The Northern House Wren

May 2010

Deer Tick on Bill's HybridFor the last few years I have had a breeding pair of Northern House Wrens nesting in a bird house in my back yard and I just love these little guys. When it comes to exuberant singing, these little fellows are champs. I can sit out on my deck and from only a few meters away watch them flit in and out and around their nest box and listen to their song. These energetic little birds are truly something that I look forward to every spring and summer. And like so many other very small birds, it never ceases to amaze me how this species survives its flight during migration to and from southern tropical climates.

The Northern House Wren, (Troglodytes aedon), is a very small songbird about 11-13 cm long and weighs about 12g, belonging to the Wren family. This Wrens range, in its broadest sense, extends from Canada to South America. The Northern House Wren migrates to the southern United States and Mexico in winter, flying south in September and October and returning north in late April and May. The male may mate with as many as three females and build several nests.

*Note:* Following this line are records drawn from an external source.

(* ===== verification/ClientTransport.v ===== *)
(** * The client's transports (transport.go, socket_transport_*.go)

    The state of a client transport and the critical sections of its methods.  One record
    serves the three kinds: a polling transport uses the poll lock and the dispatch count,
    the stream ones (WebSocket and WebTransport) the connection and the write lock.  What a
    method does between its critical sections is in ClientMachine. *)
From S2P Require Import Prelude Packet Http Framing ServerTransport.

Inductive TransportState :=
| TransportStateOpening
| TransportStateOpen
| TransportStateClosing
| TransportStateClosed
| TransportStatePausing
| TransportStatePaused.
#[export] Instance TransportState_eq_decision : EqDecision TransportState.
Proof. solve_decision. Defined.

(** [TransportRoundTripper]: a client behind the [http.RoundTripper] interface; requests
    and responses are opaque. *)
Definition RoundTrip {Req Resp} (Client : option (Req → res Resp)) (req : Req) : res Resp :=
  match Client with
  | None => Err (ESentinel ErrTransportRoundTripperClientRequired)
  | Some Do => Do req
  end.

(** A parsed URL: the query is the list of its pairs, what precedes the query is opaque
    but for the scheme. *)
Record URL := mkURL { Scheme : bytes; Rest : bytes; URLQuery : values }.

(** Whose function a handler is: the socket's own, or the one of the upgrade probe that
    the transport was made for. *)
Inductive owner := OfSocket | OfProbe.
#[export] Instance owner_eq_decision : EqDecision owner.
Proof. solve_decision. Defined.

Inductive slot := SlotOpen | SlotClose | SlotPacket | SlotError.

(** [t_conn]: the connection ([ws]; or [session], [stream] and [reader], which are set and
    cleared together) is not nil.  The locks [t_pollMu] and [t_writeMu] are held across
    I/O; [t_pollWG] counts dispatches in flight. *)
Record Transport := mkTransport {
  t_kind : transportKind;
  t_url : URL;
  t_onOpenHandler : option owner;
  t_onCloseHandler : option owner;
  t_onPacketHandler : option owner;
  t_onErrorHandler : option owner;
  t_state : TransportState;
  t_conn : bool;
  t_pollMu : bool;
  t_pollWG : nat;
  t_writeMu : bool;
}.

Definition set_t_state (v : TransportState) (s : Transport) : Transport :=
  mkTransport (t_kind s) (t_url s) (t_onOpenHandler s) (t_onCloseHandler s)
    (t_onPacketHandler s) (t_onErrorHandler s) v (t_conn s) (t_pollMu s) (t_pollWG s)
    (t_writeMu s).
Definition set_t_conn (v : bool) (s : Transport) : Transport :=
  mkTransport (t_kind s) (t_url s) (t_onOpenHandler s) (t_onCloseHandler s)
    (t_onPacketHandler s) (t_onErrorHandler s) (t_state s) v (t_pollMu s) (t_pollWG s)
    (t_writeMu s).
Definition set_t_pollMu (v : bool) (s : Transport) : Transport :=
  mkTransport (t_kind s) (t_url s) (t_onOpenHandler s) (t_onCloseHandler s)
    (t_onPacketHandler s) (t_onErrorHandler s) (t_state s) (t_conn s) v (t_pollWG s)
    (t_writeMu s).
Definition set_t_pollWG (v : nat) (s : Transport) : Transport :=
  mkTransport (t_kind s) (t_url s) (t_onOpenHandler s) (t_onCloseHandler s)
    (t_onPacketHandler s) (t_onErrorHandler s) (t_state s) (t_conn s) (t_pollMu s) v
    (t_writeMu s).
Definition set_t_writeMu (v : bool) (s : Transport) : Transport :=
  mkTransport (t_kind s) (t_url s) (t_onOpenHandler s) (t_onCloseHandler s)
    (t_onPacketHandler s) (t_onErrorHandler s) (t_state s) (t_conn s) (t_pollMu s)
    (t_pollWG s) v.

(** The three constructors.  The polling and WebSocket ones check the URL, the WebTransport
    one its dialer too. *)
Definition new_transport (k : transportKind) (url : URL) : Transport :=
  mkTransport k url None None None None TransportStateClosed false false 0 false.

Definition NewPollingTransport (url : option URL) : res Transport :=
  match url with
  | None => Err (ESentinel ErrURLRequired)
  | Some url => Ok (new_transport KPolling url)
  end.

Definition NewWebSocketTransport (url : option URL) : res Transport :=
  match url with
  | None => Err (ESentinel ErrURLRequired)
  | Some url => Ok (new_transport KWebSocket url)
  end.

Definition NewWebTransportTransport (url : option URL) (dialer : bool) : res Transport :=
  match url with
  | None => Err (ESentinel ErrURLRequired)
  | Some url =>
      if negb dialer then Err (ESentinel ErrWebTransportDialerRequired)
      else Ok (new_transport KWebTransport url)
  end.

#[export] Instance transport_inhabited : Inhabited Transport :=
  populate (new_transport KPolling (mkURL [] [] [])).

(** [OnOpen], [OnClose], [OnPacket] and [OnError]. *)
Definition set_handler (x : slot) (h : option owner) (t : Transport) : Transport :=
  match x with
  | SlotOpen =>
      mkTransport (t_kind t) (t_url t) h (t_onCloseHandler t) (t_onPacketHandler t)
        (t_onErrorHandler t) (t_state t) (t_conn t) (t_pollMu t) (t_pollWG t) (t_writeMu t)
  | SlotClose =>
      mkTransport (t_kind t) (t_url t) (t_onOpenHandler t) h (t_onPacketHandler t)
        (t_onErrorHandler t) (t_state t) (t_conn t) (t_pollMu t) (t_pollWG t) (t_writeMu t)
  | SlotPacket =>
      mkTransport (t_kind t) (t_url t) (t_onOpenHandler t) (t_onCloseHandler t) h
        (t_onErrorHandler t) (t_state t) (t_conn t) (t_pollMu t) (t_pollWG t) (t_writeMu t)
  | SlotError =>
      mkTransport (t_kind t) (t_url t) (t_onOpenHandler t) (t_onCloseHandler t)
        (t_onPacketHandler t) h (t_state t) (t_conn t) (t_pollMu t) (t_pollWG t) (t_writeMu t)
  end.

Definition SetURL (url : URL) (t : Transport) : Transport :=
  mkTransport (t_kind t) url (t_onOpenHandler t) (t_onCloseHandler t) (t_onPacketHandler t)
    (t_onErrorHandler t) (t_state t) (t_conn t) (t_pollMu t) (t_pollWG t) (t_writeMu t).

Definition running (t : Transport) : bool :=
  bool_decide (t_state t = TransportStateOpening ∨ t_state t = TransportStateOpen).

(** [beginOpen], of the three. *)
Definition t_beginOpen (t : Transport) : bool * Transport :=
  if decide (t_state t ≠ TransportStateClosed) then (false, t)
  else (true, set_t_state TransportStateOpening t).

(** Where a WebTransport transport dials. *)
Definition dial_url (t : Transport) : URL :=
  match t_kind t with
  | KWebTransport => mkURL (str "https") (Rest (t_url t)) (URLQuery (t_url t))
  | _ => t_url t
  end.

Definition beginPause (t : Transport) : bool * Transport :=
  if running t then (true, set_t_state TransportStatePausing t) else (false, t).

(** [beginClose], of the polling transport. *)
Definition t_beginClose (t : Transport) : bool * Transport :=
  if decide (t_state t = TransportStateClosed) then (false, t)
  else (true, set_t_state TransportStateClosing t).

(** [onOpen] returns the handler to call. *)
Definition t_onOpen (t : Transport) : option owner * Transport :=
  (t_onOpenHandler t, set_t_state TransportStateOpen t).

(** [onClose] returns the connection to tear down and the handler to call; the second
    close finds nothing to do. *)
Definition t_onClose (t : Transport) : option (bool * option owner) * Transport :=
  if decide (t_state t = TransportStateClosed) then (None, t)
  else (Some (t_conn t, t_onCloseHandler t),
        set_t_conn false (set_t_state TransportStateClosed t)).

(** Whether [Send] writes: an open transport does, a WebSocket one only over a connection.
    Packets sent otherwise are dropped. *)
Definition t_sends (t : Transport) : bool :=
  bool_decide (t_state t = TransportStateOpen) &&
  (if decide (t_kind t = KWebSocket) then t_conn t else true).

(** The test at the top of the read loops. *)
Definition keeps_reading (t : Transport) : bool :=
  t_conn t && negb (bool_decide (t_state t = TransportStateClosing ∨
                                 t_state t = TransportStateClosed)).

(** A read that failed is no error when the transport was closed on purpose. *)
Definition deliberate (t : Transport) : bool :=
  bool_decide (t_state t = TransportStateClosing ∨ t_state t = TransportStateClosed).

(** One frame of the client's WebSocket [Send]. *)
Definition client_frame (packet : Packet) : MessageType * bytes :=
  if IsBinary packet then (MessageBinary, Data packet) else (MessageText, EncodePacket packet).

(** What [onData] does with a packet, by the state it reads. *)
Inductive data_action := DataOpens | DataCloses | DataOnly.
Definition data_packet (p : Packet) (t : Transport) : data_action :=
  if decide (PType p = PacketOpen ∧ t_state t = TransportStateOpening) then DataOpens
  else if decide (PType p = PacketClose ∧ t_state t ≠ TransportStateClosed) then DataCloses
  else DataOnly.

It is a bold and feisty bird and extremely vocal. This Wren is popular with birders and quite commonly nests in small bird houses which have a small entrance hole preventing larger birds or predators to enter. While heard regularly throughout the nesting season, the Northern House Wren becomes very quiet after this period.

The female lays between two and eight very small (1.4 grams each in weight and measuring 13.4 mm at the widest point) red-blotched creamy brown and white eggs. Incubation lasts 12 – 19 days with another 15 – 19 days until fledging occurs.
The House Wren is divided into three distinct subspecies groups and one or several distinct island-endemic subspecies. Some or all of these are often considered distinct species.


  • Northern House Wren, - Canada to southern U.S.A.


  • Brown-throated Wren, - troglodytes (aedon) aedon group, southern U.S.A. and central ranges of Mexico.


  • Cozumel Wren, troglodytes (aedon) beani – Cozumel Island off the Yucatan Peninsula, Mexico.
    Southern House Wren, troglodytes (aedon) musculus group – southern Mexico, central and South America.

Keep your eyes open for this tiny bird. However chances are you’ll hear it before you see it.